Elkie always came to tea with something unexpected. When they were in Komsomol, it was pins and medals for activities Yitta hadn’t even known Elkie was involved in, or boys who got dropped before the drinks cooled, or flowers “just to brighten up your apartment.” After that, it had been a strange moment of hesitation before the request to be a witness for her wedding, and then fresh-baked pies, outrageous ideas for kids’ names, a little locket with pictures of them both when they had been kids, and a phone call from her husband after she didn’t turn up one day in August 1968, explaining that she’d been arrested. After that, she had brought a succession of musical instruments, an enthusiasm for headscarves that may or may not have hid a scar, and handmade papercut cards for almost satirically mundane events (“Congratulations on your oil change!”).
After more than thirty years of gifts, it surprises no one when a ray of sun, deflected off the lipstick-kissed edge of a glass at a nearby table, strikes a hastily-wrapped parcel under Elkie’s arm as she sits, flags a server, and orders coffee. “This is for you,” she says.
Yitta takes it with one hand, holds it with two. “Should I open it here?”
“Probably not.” Elkie shakes her head. “It’s my favourite album, but it’s magnitizdat. I’m going to buy a real copy when I get where I’m going.” She grins, and Yitta’s face tilts with suspicion. Elkie shrugs. “Besides, you’re the only person I know who understands English.”
Yitta lowers her glass like it might shatter. “What do you mean, ‘where I’m going’?”
Elkie grins wider, and the lines at the corners of her eyes cast in every direction as she checks to make sure the server isn’t coming. “Israel,” she whispers.
“Oh my God!” Yitta’s eyes fly open so wide that the whites of them might serve for the clouds the sky is missing. “Kuzmir got the exit visas! Congratulations!”
“Don’t congratulate us yet,” Elkie cautions. “We haven’t been approved.”
“Then how…” Yitta’s question trails off as the server arrives with coffee, leaving a silence filled only by the clinking of dishware at surrounding tables. Whatever words she’s looking for, she realizes, must be coming off the top of her head like steam from the cup.
Elkie’s grin, which could not get any wider, instead grows more wicked. She waits until the server is six paces away before announcing in a hush, “I’m going to drive!”

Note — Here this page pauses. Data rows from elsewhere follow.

(** * Mock Prometheus engine of cb-demos/stage: scenarios, engine state,
      query evaluation and text exposition

    Shallow embedding of [internal/prometheus] (scenarios.go, mock.go,
    metrics.go, handlers.go).

    Conventions of the embedding.
    - A Go [string] is a byte sequence: [string] of the Standard Library
      (a list of 8-bit [ascii]).
    - [time.Duration] is an [int64] count of nanoseconds: [Z], with the
      wrap-around written out where the code can reach it.
    - [float64] is embedded as the real numbers [R]: arithmetic is exact,
      rounding, infinities and NaN are not represented.  Comparisons are the
      decidable comparisons of [R]; [float64(n)] for an integer [n] is
      [IZR n].  A number read from text is the exception: [ParseFloat]
      gives the [float64] nearest to the decimal, as the range test and the
      messages of the code depend on it.
    - [map[K]V] is stdpp's [gmap]; a [range] over a map visits the entries in
      an order the language leaves unspecified, which is embedded as a
      relation (any permutation of the entries).
    - [time.Now()] is an explicit argument. *)

From Stdlib Require Import ZArith Reals Lra Lia String Ascii List Sorted
DecimalString DecimalPos.
From stdpp Require Import gmap strings.

Local Open Scope Z_scope.

(** ** Go conversions and the runtime packages the code calls *)

(** [int64] wrap-around and the [uint64] reading of an [int64]. *)
Definition wrap64 (z : Z) : Z := (z + 2 ^ 63) mod 2 ^ 64 - 2 ^ 63.
Definition uint64 (z : Z) : Z := z mod 2 ^ 64.

(** Comparisons of [float64] values as decidable propositions. *)
#[global] Instance Rlt_decision (x y : R) : Decision (x < y)%R := Rlt_dec x y.
#[global] Instance Rgt_decision (x y : R) : Decision (x > y)%R := Rgt_dec x y.

(** [int(x)] for a [float64] [x]: truncation toward zero. *)
Definition int_of_float64 (x : R) : Z :=
  if Rle_dec 0 x then Zfloor x else Zceil x.

(** *** package time *)

Module time.

Definition Duration := Z.

(** An instant, as nanoseconds on the wall clock. *)
Definition Time := Z.

Definition Nanosecond : Duration := 1.
Definition Microsecond : Duration := 1000 * Nanosecond.
Definition Millisecond : Duration := 1000 * Microsecond.
Definition Second : Duration := 1000 * Millisecond.
Definition Minute : Duration := 60 * Second.
Definition Hour : Duration := 60 * Minute.

Definition maxDuration : Duration := 2 ^ 63 - 1.
Definition minDuration : Duration := - 2 ^ 63.

(** [lessThanHalf(x, y)]: [uint64(x)+uint64(x) < uint64(y)]. *)
Definition lessThanHalf (x y : Duration) : bool :=
  uint64 (uint64 x + uint64 x) <? uint64 y.

(** [d.Round(m)]: nearest multiple of [m], halfway values away from
    zero; the maximum (minimum) duration when the result does not fit. *)
Definition Round (d m : Duration) : Duration :=
  if m <=? 0 then d
  else
    let r := Z.rem d m in
    if d <? 0 then
      let r := - r in
      if lessThanHalf r m then wrap64 (d + r)
      else
        let d1 := wrap64 (d - m + r) in
        if d1 <? d then d1 else minDuration
    else
      if lessThanHalf r m then wrap64 (d - r)
      else
        let d1 := wrap64 (d + m - r) in
        if d1 >? d then d1 else maxDuration.

(** [d.Hours()], [d.Minutes()], [d.Seconds()]: the whole part converted
    and the remainder divided, as floating-point numbers. *)
Definition Hours (d : Duration) : R :=
  let hour := Z.quot d Hour in
  let nsec := Z.rem d Hour in
  (IZR hour + IZR nsec / (60 * 60 * 1e9))%R.

Definition Minutes (d : Duration) : R :=
  let min := Z.quot d Minute in
  let nsec := Z.rem d Minute in
  (IZR min + IZR nsec / (60 * 1e9))%R.

Definition Seconds (d : Duration) : R :=
  let sec := Z.quot d Second in
  let nsec := Z.rem d Second in
  (IZR sec + IZR nsec / 1e9)%R.

(** [t.Sub(u)], saturating at the extreme durations. *)
Definition Sub (t u : Time) : Duration :=
  let d := t - u in
  if d <? minDuration then minDuration
  else if maxDuration <? d then maxDuration
  else d.

(** [time.Since(t)] with the clock reading passed in. *)
Definition Since (now t : Time) : Duration := Sub now t.

(** [t.Unix()]: whole seconds since the epoch. *)
Definition Unix (t : Time) : Z := t / Second.

End time.

(** *** package strings *)

Module gostrings.
(** * Front-end widgets of the OpenEduCat customisations

    A shallow embedding of the JavaScript widgets of the repository:

    - [InlineCharField]: openeducat_core/static/src/js/field_inline_char.js
    - [AutoMany2XAutocomplete], [InlineMany2OneField]:
      openeducat_core/static/src/js/inline_many2one.js
    - [PageList]: openeducat_fees/static/src/js/page_list.js
    - [PageUrlField], [FeesTermsDisplay]: the fees field widgets

    JavaScript strings are [string]s (one [ascii] per code unit, which
    covers the code units U+0000 to U+00FF), DOM integers ([offsetWidth],
    [scrollWidth]) are [Z], objects used as maps are [gmap]s, and a
    reference that may be [null] or [undefined] is an [option]. The host
    framework is not modelled: what the widgets need of it (the layout of
    the browser, the methods of the classes they extend, the order in which
    it calls the handlers) is a parameter or is said where it is used. *)

From stdpp Require Import gmap strings list fin_maps.
From Stdlib Require Import ZArith Ascii.

Local Open Scope Z_scope.

(** ** JavaScript values and truthiness *)

Module Js.

Inductive jsval :=
| JUndefined
| JNull
| JBool (b : bool)
| JNum (n : Z)
| JStr (s : string).

(** A string is truthy unless it is empty. *)
Definition truthy_str (s : string) : bool :=
  match s with
  | EmptyString => false
  | String _ _ => true
  end.

(** ToBoolean. Numbers are the integers here, so [0] is the only falsy
    one. *)
Definition truthy (v : jsval) : bool :=
  match v with
  | JUndefined | JNull => false
  | JBool b => b
  | JNum n => negb (n =? 0)
  | JStr s => truthy_str s
  end.

(** [a || b] on values. *)
Definition or (a b : jsval) : jsval := if truthy a then a else b.

(** [a || b] where [a] is a string or [null]/[undefined] and [b] a
    string. *)
Definition or_str (a : option string) (b : string) : string :=
  match a with
  | Some s => if truthy_str s then s else b
  | None => b
  end.

(** [a || b] where both may be [null]/[undefined]. *)
Definition or_opt (a b : option string) : option string :=
  match a with
  | Some s => if truthy_str s then a else b
  | None => b
  end.

(** How a method body completes: normally, or by raising a [TypeError] (a
    property access on [null] or [undefined]). *)
Inductive completion := Normal | Throw.

(** A value, or the [TypeError] raised instead. *)
Inductive result (A : Type) :=
| Ok (a : A)
| TypeError.
Global Arguments Ok {A} a.
Global Arguments TypeError {A}.

End Js.
Import Js.

(** ** The part of the DOM the widgets touch *)

Module Dom.

(** [`${n}px`] *)
Inductive css_length := Px (n : Z).

(** The sizer: a [span] with its identity, its text and the style
    properties [_createSizer] assigns. *)
Record Span := mkSpan {
  node_id : nat;
  textContent : string;
  position : string;
  visibility : string;
  whiteSpace : string;
  font : string;
}.

(** An [input] element: what the user typed, the placeholder attribute
    ([None] when the property is not a string), the font the theme gives
    it ([getComputedStyle(input).font]) and its inline [style.width]. *)
Record InputEl := mkInput {
  value : string;
  placeholder : option string;
  computed_font : string;
  style_width : option css_length;
}.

A perfect spring hangs over the patio while Yitta chokes on a sip of tea, and she wishes she could laugh because she knows this is exactly what Elkie hoped for—this sputtering, muted moment for the wind to swish strangers’ conversations with the chatter of the Bira and a shot of applause from newly sprouted leaves in the birches along the sidewalk; a moment for the drama of her declaration to float like a soap bubble they never caught as kids—one that, for just a moment more, Yitta won’t be able to burst with any of her grown-up worries. And then the tea is down, and the moment’s over.
“You’re going to drive…. to Israel. What is that, ten thousand kilometres? Not that it matters; you’ll be stopped at the border in a hundred.”
“They can only stop you at the border,” Elkie explains, “if you cross at the crossings.” Something in her voice recalls that Saturday when the kids were young and they took them downtown, and Alyosha licked the horse in the Monument to the First Settlers on a dare, and Yitta had to pour warm water over his tongue while Elkie explained cause and effect.
Yitta takes another sip of tea, feels its warmth on her tongue. Her words unfurl with pedantic slowness. “I.e., everywhere you can cross.”
“Not everywhere you can,” Elkie contradicts. “Everywhere you’re supposed to. Do you remember our trip to Baikal?”
Yitta’s face changes. “How could I forget? Kuzmir and Eizik rented that boat… and you accidentally kicked the line off as you climbed in… we were so busy talking, we didn’t even realize we’d drifted off without them until they paddled that canoe out after us!” She laughs, and Elkie’s eyes lead her laugh the same way her fingers lead Larry Carlton’s guitar when the tape turns, taking pleasure as much in the fulfillment of expectation as in the novelty of the sound.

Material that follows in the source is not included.